Die wachstumsgierigen und kapitalhungrigen Dritteweltstaaten und Schwellenländer in Asien und Osteuropa haben den erneuerbaren Rohstoff der Zukunft entdeckt: Köpfchen. Viele hundert Millionen Menschen warten nur darauf endlich Zugang zu Bildung und Information zu erhalten. Die neuen Technologien werden diesen Prozess beschleunigen. Die "Intelligenz der Habenichtse" (McKinsey-Chef Herbert Henzler) ist auf dem Weg zur Weltmacht. Gegen das allesdurchdringende Medium "Brainpower" helfen keine Dämme mehr, wie gegen billige Textilien oder Rattanmöbel. Ein alter Traum der Dritte-Welt-Bewegung wird wahr (allerdings ganz anders als es geplant war). Während wir die "Computer-Inder" unverdrossen mit der Arroganz des barmherzigen Samariters wahrnehmen, beginnen diese uns als etwas skurile europäische Eingeborene zu belächeln. Man stelle sich ein Land vor, in dem "Fortschrittsglaube" ein Schimpfwort ist!

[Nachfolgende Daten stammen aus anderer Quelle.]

Definition getYQLAgentServerCarcass (spec : InstanceSpec) : Res YQLAgentServer :=
  let* c := carcass (getYQLAgentLogging spec) YQLAgentRPCPort spec in
  ok (mkYQLAgentServer c "yql_agent"
    (mkYQLAgentSection "/usr/bin/mrjob" "/usr/lib/yql" [] "/usr/lib/yql/libyqlplugin.so"
       DefaultYqlTokenPath "/usr/bin/mrjob" "/usr/lib/yql" [] "")).

(** ** Proxies *)

Record HTTPSServer := mkHTTPSServer {
  hss_Port : Z;
  hss_CertChain : PemBlob;
  hss_PrivateKey : PemBlob;
  hss_UpdatePeriod : Z;
}.

Record HTTPProxyServer := mkHTTPProxyServer {
  hsv_CommonServer : CommonServer;
  hsv_Port : Z;
  hsv_Auth : Auth;
  hsv_CoordinatorEnable : bool;
  hsv_CoordinatorDefaultRoleFilter : string;
  hsv_Driver : Driver;
  hsv_Role : string;
  hsv_HTTPSServer : option HTTPSServer;
}.

Definition getHTTPProxyLogging (spec : HTTPProxiesSpec) : Logging :=
  createLogging (hp_InstanceSpec spec) "http-proxy" default_loggers.

Definition getHTTPProxyServerCarcass (spec : HTTPProxiesSpec) : Res HTTPProxyServer :=
  let* c := carcass (getHTTPProxyLogging spec) HTTPProxyRPCPort (hp_InstanceSpec spec) in
  ok (mkHTTPProxyServer c HTTPProxyHTTPPort (mkAuth true None false false true) true DefaultHTTPProxyRole
    Driver_zero (hp_Role spec)
    ((fun _ =>
        mkHTTPSServer HTTPProxyHTTPSPort (mkPemBlob (path_Join [HTTPSSecretMountPoint; TLSCertKey]) "")
          (mkPemBlob (path_Join [HTTPSSecretMountPoint; TLSPrivateKeyKey]) "") HTTPSSecretUpdatePeriod)
     <$> ht_HTTPSSecret (hp_Transport spec))).
Definition server_at (r : Ref H Server.Witness.heap_t) : ServerVars H :=
  let v := Server.Witness.vars in
  mkServerVars H (comp_ref r (sr_statefulSet_old v)) (comp_ref r (sr_statefulSet_new v))
    (comp_ref r (sr_statefulSet_built v)) (comp_ref r (sr_headless_old v)) (comp_ref r (sr_headless_new v))
    (comp_ref r (sr_monitoring_old v)) (comp_ref r (sr_monitoring_new v)) (comp_ref r (sr_overrides v))
    (comp_ref r (sr_configMap_old v)) (comp_ref r (sr_configMap_new v)) (comp_ref r (sr_built v)).
Definition job_at (r : Ref H JobWitness.heap_t) : InitJobVars H :=
  let v := JobWitness.vars in
  mkInitJobVars H (comp_ref r (jv_job_old v)) (comp_ref r (jv_job_new v)) (comp_ref r (jv_overrides v))
    (comp_ref r (jv_configMap_old v)) (comp_ref r (jv_configMap_new v)) (comp_ref r (jv_built v)).
Definition microservice_at (r : Ref H UiWitness.heap_t) : MicroserviceVars H :=
  let v := UiWitness.vars in
  mkMicroserviceVars H (comp_ref r (mv_deployment_old v)) (comp_ref r (mv_deployment_new v))
    (comp_ref r (mv_deployment_built v)) (comp_ref r (mv_service_old v)) (comp_ref r (mv_service_new v))
    (comp_ref r (mv_overrides v)) (comp_ref r (mv_configMap_old v)) (comp_ref r (mv_configMap_new v))
    (comp_ref r (mv_builtDeployment v)) (comp_ref r (mv_builtService v)) (comp_ref r (mv_builtConfig v)).

Definition second_job (name : string) : bool :=
  bool_decide (name ∈ ["exit-read-only"; "op-archive"; "cluster"]).
Definition rest_of (label : string) := comp_ref (comp_ref (comp_ref (slot_of label) snd_ref) snd_ref) snd_ref.
Definition objects_of (label : string) := comp_ref (rest_of label) snd_ref.
Definition services_of (label : string) := comp_ref (objects_of label) snd_ref.

Definition alloc_at : Alloc H := {|
  al_server label := server_at (comp_ref (slot_of label) fst_ref);
  al_job label name :=
    job_at (if second_job name then comp_ref (comp_ref (comp_ref (slot_of label) snd_ref) snd_ref) fst_ref
            else comp_ref (comp_ref (slot_of label) snd_ref) fst_ref);
  al_microservice label := microservice_at (comp_ref (rest_of label) fst_ref);
  al_secret_old label := comp_ref (comp_ref (objects_of label) fst_ref) fst_ref;
  al_secret_new label := comp_ref (comp_ref (objects_of label) fst_ref) snd_ref;
  al_service_old label := comp_ref (comp_ref (services_of label) fst_ref) fst_ref;
  al_service_new label := comp_ref (comp_ref (services_of label) fst_ref) snd_ref;
  al_sidecar_overrides label := comp_ref (comp_ref (services_of label) snd_ref) fst_ref;
  al_sidecar_old label := comp_ref (comp_ref (comp_ref (services_of label) snd_ref) snd_ref) fst_ref;
  al_sidecar_new label := comp_ref (comp_ref (comp_ref (services_of label) snd_ref) snd_ref) snd_ref;
  al_adminCredentials := comp_ref at_heap fst_ref;
  al_ytClient := comp_ref at_heap (comp_ref snd_ref fst_ref);
|}.
End At.

#[export] Instance alloc : Alloc heap_t := alloc_at (slot 0 0).

Definition secret_zero : Secret := StateJobWitness.secret_zero.
Definition fresh : vars_t :=
  let job := heap (JobWitness.world JobWitness.job_zero []) in
  let cm := JobWitness.cm_zero in
  let svc := Server.Witness.svc_zero in
  (Server.Witness.heap0, (job, (job, (heap UiWitness.start,
    ((secret_zero, secret_zero), ((svc, svc), (cm, (cm, cm)))))))).

(** A cluster that was just created. *)
Definition world : World heap_t YtsaurusStatus :=
  mkWorld (sample_Ytsaurus ClusterStateCreated) (secret_zero, (false, filled 8 fresh))
    (sample_Status ClusterStateCreated).
End OperatorWitness.

Import OperatorWitness.

(** The first reconciliation of a cluster starts its initialisation. *)
Lemma operator_simulated_witness :
  exists st', st_State st' = ClusterStateInitializing /\
    rtc cstep (ctl_of (status world)) (ctl_of st') /\ coherent (ctl_of st').
Proof.
  destruct (Sync (operator "cluster.local" (resource world)) world) as [[r w']|] eqn:Hrun;
    [|exfalso; revert Hrun; vm_compute; discriminate].
  exists (persisted (ext w')). split.
  - revert Hrun. vm_compute. by intros [= _ <-].
  - destruct (operator_simulated "cluster.local" (status world) [world] (persisted (ext w')))
      as [Hsteps Hco]; [|split; [exact Hsteps|by apply Hco]].
    eapply history_cons; [reflexivity|exact Hrun|constructor].
Defined.

Import WebhookWitness.

Lemma operator_components_witness :
  exists cs q s,
    buildComponents (operator "cluster.local" (cluster ["default"; "heavy"]) : Factory (World heap_t YtsaurusStatus))
      (yt_Spec (cluster ["default"; "heavy"])) = Some (cs, q, s) /\
    NoDup (cmp_GetName <$> cs).
Proof.
  destruct (operator_components (H:=heap_t) (E:=YtsaurusStatus) "cluster.local" (cluster ["default"; "heavy"]))
    as (cs & q & s & Hb & _ & Hn & _); [|by exists cs, q, s].
  apply cluster_valid.
Defined.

Wissenschaft und Technik blühen auf und werden in den aufstrebenden Ländern des Südens für positive und erstrebenswerte Attribute einer Gesellschaft gehalten. Mit Erfindungsreichtum, Kreativität und Motivation beginnen die Menschen dort die Zukunft zu erobern, während man sich hierzulande damit begnügen will, uns vor den Schrecken der Zukunft zu bewahren. Und zwar unisono: Die letzten Wahlprogramme von SPD, Grünen, CDU und PDS machen sich allesamt ein Denken in Grenzen zu eigen (die FDP bildet diesbezüglich eine Ausnahme). Wissenschaft und Technik kommen als notwendiges Übel oder als Arbeitsbeschaffungsmaßnahme vor. Aber bloß keine Begeisterung! Von urmenschlicher Neugierde, natürlichem Forscherdrang und unbedingten Wissenwollen ist schon gar keine Rede. Windrädchen drehend beabsichtigen wir den drohenden Katastrophen zu entkommen und verwechseln die Zukunft mit einer Energiesparvariante der Gegenwart.

Doch der nachwachsende und obendrein gänzlich abgasfreie Treibstoff von morgen heißt — wie gesagt — Köpfchen. Und ausgerechnet diese Ressource wird hierzulande knapp. Dies ist eine besonders verhängnisvolle Form der Energiekrise und zur Bestürzung aller hilft kein Fahrverbot. Es fehlt in Deutschland ja nicht nur an Computerfachleuten. Die Zahl der Studienanfänger in den Ingenieurswissenschaften hat sich seit Anfang der 90er-Jahre halbiert, gute Biotechnologen werden mit der Lupe gesucht, junge Physiker gehören zu einer bedrohten Art. Ein Glück, daß die anderen es wissen wollen.